Lemma step_published s s' c :
  step s s' ->
  (published s c = true -> published s' c = true) /\
  (published s' c = true ->
   published s c = true \/ (code (room s c) <> "" /\ isActive (room s c) = false)).
Proof.
  intros [ | rc t d m et hp ph e Hc Ht Hm
           | rc t d m et hp ph ns ds us e s1 Hc Ht Hm Hl1 Hl2 Hn Hp
           | rc ns ds us e s1 Hc Hs Ha Hl1 Hl2 Hp
           | rc e Hc Ha Ht Hcl Hnp Hfull
           | rc k v e Hc Hpa Hnv Ha Ht Hk
           | rc Hc Ha
           | rc counts e Hc Hs Ha Hl ].
  - tauto.
  - rewrite (published_table _ (resultsPublished s) c eq_refl).
    fold (published s c). tauto.
  - apply push_candidates_reads in Hp as (_ & _ & _ & _ & _ & _ & _ & Hrp); [|done..].
    rewrite (published_table (emit _ s1) (resultsPublished s) c Hrp).
    fold (published s c). tauto.
  - apply push_candidates_reads in Hp as (_ & _ & _ & _ & _ & _ & _ & Hrp); [|done..].
    rewrite (published_table s1 (resultsPublished s) c Hrp).
    fold (published s c). tauto.
  - destruct (joined_fields rc e s) as (_ & _ & _ & _ & _ & _ & Hrp).
    rewrite (published_table _ _ c Hrp). fold (published s c). tauto.
  - destruct (voted_for_fields rc k v e s) as (_ & _ & _ & _ & _ & _ & Hrp).
    rewrite (published_table _ _ c Hrp). fold (published s c). tauto.
  - rewrite (published_table _ (resultsPublished s) c eq_refl).
    fold (published s c). tauto.
  - destruct (store_results_reads rc counts 0 s) as (_ & _ & _ & _ & _ & _ & Hrp & _).
    assert (Htbl : resultsPublished (emit (ResultsPublished rc)
                     (store_published rc true (store_results rc 0 counts s)))
                   = <[rc := true]> (resultsPublished s))
      by (exact (f_equal (insert rc true) Hrp)).
    rewrite (published_table _ _ c Htbl).
    destruct (decide (rc = c)) as [<-|Hne].
    + rewrite mapping_get_insert_eq. split; [done|]. intros _. by right.
    + rewrite mapping_get_insert_ne by done. fold (published s c). tauto.
Qed.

☆ ☆ ☆ ☆

How to complete this task: A faithful copy of every record is required; output it in full.

Response to this task:
Lemma step_published s s' c :
  step s s' ->
  (published s c = true -> published s' c = true) /\
  (published s' c = true ->
   published s c = true \/ (code (room s c) <> "" /\ isActive (room s c) = false)).
Proof.
  intros [ | rc t d m et hp ph e Hc Ht Hm
           | rc t d m et hp ph ns ds us e s1 Hc Ht Hm Hl1 Hl2 Hn Hp
           | rc ns ds us e s1 Hc Hs Ha Hl1 Hl2 Hp
           | rc e Hc Ha Ht Hcl Hnp Hfull
           | rc k v e Hc Hpa Hnv Ha Ht Hk
           | rc Hc Ha
           | rc counts e Hc Hs Ha Hl ].
  - tauto.
  - rewrite (published_table _ (resultsPublished s) c eq_refl).
    fold (published s c). tauto.
  - apply push_candidates_reads in Hp as (_ & _ & _ & _ & _ & _ & _ & Hrp); [|done..].
    rewrite (published_table (emit _ s1) (resultsPublished s) c Hrp).
    fold (published s c). tauto.
  - apply push_candidates_reads in Hp as (_ & _ & _ & _ & _ & _ & _ & Hrp); [|done..].
    rewrite (published_table s1 (resultsPublished s) c Hrp).
    fold (published s c). tauto.
  - destruct (joined_fields rc e s) as (_ & _ & _ & _ & _ & _ & Hrp).
    rewrite (published_table _ _ c Hrp). fold (published s c). tauto.
  - destruct (voted_for_fields rc k v e s) as (_ & _ & _ & _ & _ & _ & Hrp).
    rewrite (published_table _ _ c Hrp). fold (published s c). tauto.
  - rewrite (published_table _ (resultsPublished s) c eq_refl).
    fold (published s c). tauto.
  - destruct (store_results_reads rc counts 0 s) as (_ & _ & _ & _ & _ & _ & Hrp & _).
    assert (Htbl : resultsPublished (emit (ResultsPublished rc)
                     (store_published rc true (store_results rc 0 counts s)))
                   = <[rc := true]> (resultsPublished s))
      by (exact (f_equal (insert rc true) Hrp)).
    rewrite (published_table _ _ c Htbl).
    destruct (decide (rc = c)) as [<-|Hne].
    + rewrite mapping_get_insert_eq. split; [done|]. intros _. by right.
    + rewrite mapping_get_insert_ne by done. fold (published s c). tauto.
Qed.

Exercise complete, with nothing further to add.